Numa tarde
amena, em Lisboa, o Maka Angola sentou-se à conversa com Luaty Beirão,
músico de hip hop, também conhecido como Ikonoklasta e como Brigadeiro Mata
Frakus. Filho de João Beirão, antigo presidente da Fundação José Eduardo dos
Santos (FESA), Luaty é também um conhecido participante do movimento jovem de
contestação que tem vindo a crescer em Angola desde 2011.
Maka: Você é luso-angolano [por via da dupla
nacionalidade], nascido em Angola. Conte-nos um pouco sobre as suas raízes, a
sua família.
Luaty: Nasci em
Luanda, a 19 de Novembro de 1981. Vim para a Europa, para estudar, quando
concluí o ensino médio. O meu pai era do Huambo. A minha mãe de Luanda. Do lado
do meu pai nunca conheci família nenhuma porque o irmão dele faleceu antes de
eu nascer. É um lado mais solitário, o lado da família do meu pai, que não conheci
nem avôs, nem tios, nem primos. Do lado da minha mãe, a minha avó é de Luanda
mas o meu avô é do Lubango. Já os bisavós, sei que havia uns que vinham de
Aveiro, outros que já nasceram lá [no Lubango]. Portanto, já venho de uma
terceira geração de angolanos, nascidos em Angola.
Maka: Onde e o que estudou?
Luaty: Escolhi
a Inglaterra. Queria estar num sítio onde pudesse aprender o mais possível,
onde pudesse estar em contacto com uma língua diferente, com pessoas de vários
pontos do mundo. Fiz os meus três anos na Inglaterra [em Plymouth], tirei a
minha licenciatura, em engenharia electrotécnica.

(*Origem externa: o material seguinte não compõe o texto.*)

(* ===== verification/PrintfThm.v ===== *)
(** * Formatted output: what it prints

    The reference: a format is a list of characters and fields, a field prints
    its argument padded to a width.  [vprintf_] sends exactly that text. *)

From Stdlib Require Import Ascii String.
From S2P Require Import Prelude KString Printf.

(** Characters become their codes. *)
Ltac chars := repeat match goal with |- context [chr ?a] => let v := eval vm_compute in (chr a) in change (chr a) with v end.

(** ** The reference *)

Record field := mkfield { f_alt : bool; f_left : bool; f_zero : bool; f_width : Z }.
Definition field0 : field := mkfield false false false 0.
Inductive item := I_char (c : Z) | I_field (f : field) (ch : Z).

(** The width is an [int]. *)
Definition modifier (f : field) (ch : Z) : field :=
  if ch =? chr "#" then mkfield true (f_left f) (f_zero f) (f_width f)
  else if ch =? chr "-" then mkfield (f_alt f) true (f_zero f) (f_width f)
  else if (ch =? chr "l") || (ch =? chr "q") then f
  else if (ch =? chr "0") && (f_width f <=? 0) then mkfield (f_alt f) (f_left f) true (f_width f)
  else mkfield (f_alt f) (f_left f) (f_zero f) (i32 (f_width f * 10 + (ch - chr "0"))).
(** A format that ends inside a field leaves it out. *)
Fixpoint items (fmt : str) (o : option field) : list item :=
  match fmt with
  | [] => []
  | ch :: fmt' =>
      match o with
      | None => if ch =? chr "%" then items fmt' (Some field0) else I_char ch :: items fmt' None
      | Some f => if has_char (txt "#-ql0123456789") ch then items fmt' (Some (modifier f ch))
                  else I_field f ch :: items fmt' None
      end
  end.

Maka: E como foi a sua experiência?
Luaty: Foi
muito boa. Uma vez fora de Angola é que eu senti a necessidade mais de me
reivindicar como angolano e de me conhecer como angolano.
Maka: Como assim?
Luaty:
Lembro-me de um episódio interessante com uma amiga do Ghana. Ela
perguntou-me qual era a língua africana que eu falava e eu disse que nenhuma.
Ela perguntou qual era a nossa língua e eu disse português. E ela disse: “Sim,
sim, mas isso é a língua oficial. Mas depois existem as línguas de Angola. Qual
é a língua que tu falas?” E eu respondi que nenhuma. E ela disse: “Como é que
tu queres ser africano? Só porque nasceste lá?” Eu quis justificar que nós, em
Angola, procurámos destribalizar, dar uma noção de unicidade, de identidade
comum. Mas, ao mesmo tempo, não podia negar que era prejudicial relegar as
nossas línguas ao esquecimento e não termos aprendido mais esse elemento
cultural que nos identificasse. Senti-me um bocado diminuído perante os meus
colegas africanos.
(Risos)
E ainda não corrigi isso. Mas é um objectivo de
vida, aprender pelo menos uma das línguas nacionais. Eu tenho até alguma
facilidade em línguas, então quero aprender Kimbundu que é da minha região, mas
porque não outra também?
Maka: Para além da música, que outros interesses
tinha?
Luaty: A
música, para mim, sempre foi um escape, sempre foi uma maneira de libertar
coisas que eu tinha dentro. Eu não queria tirar a pureza dessa coisa,
dependendo dela financeiramente. Ia acabar por deturpar a minha maneira de
encarar a arte e a música. Então sempre quis mantê-la nesse canto
de não dependência financeira.
[O meu interesse] era mais no ramo da política.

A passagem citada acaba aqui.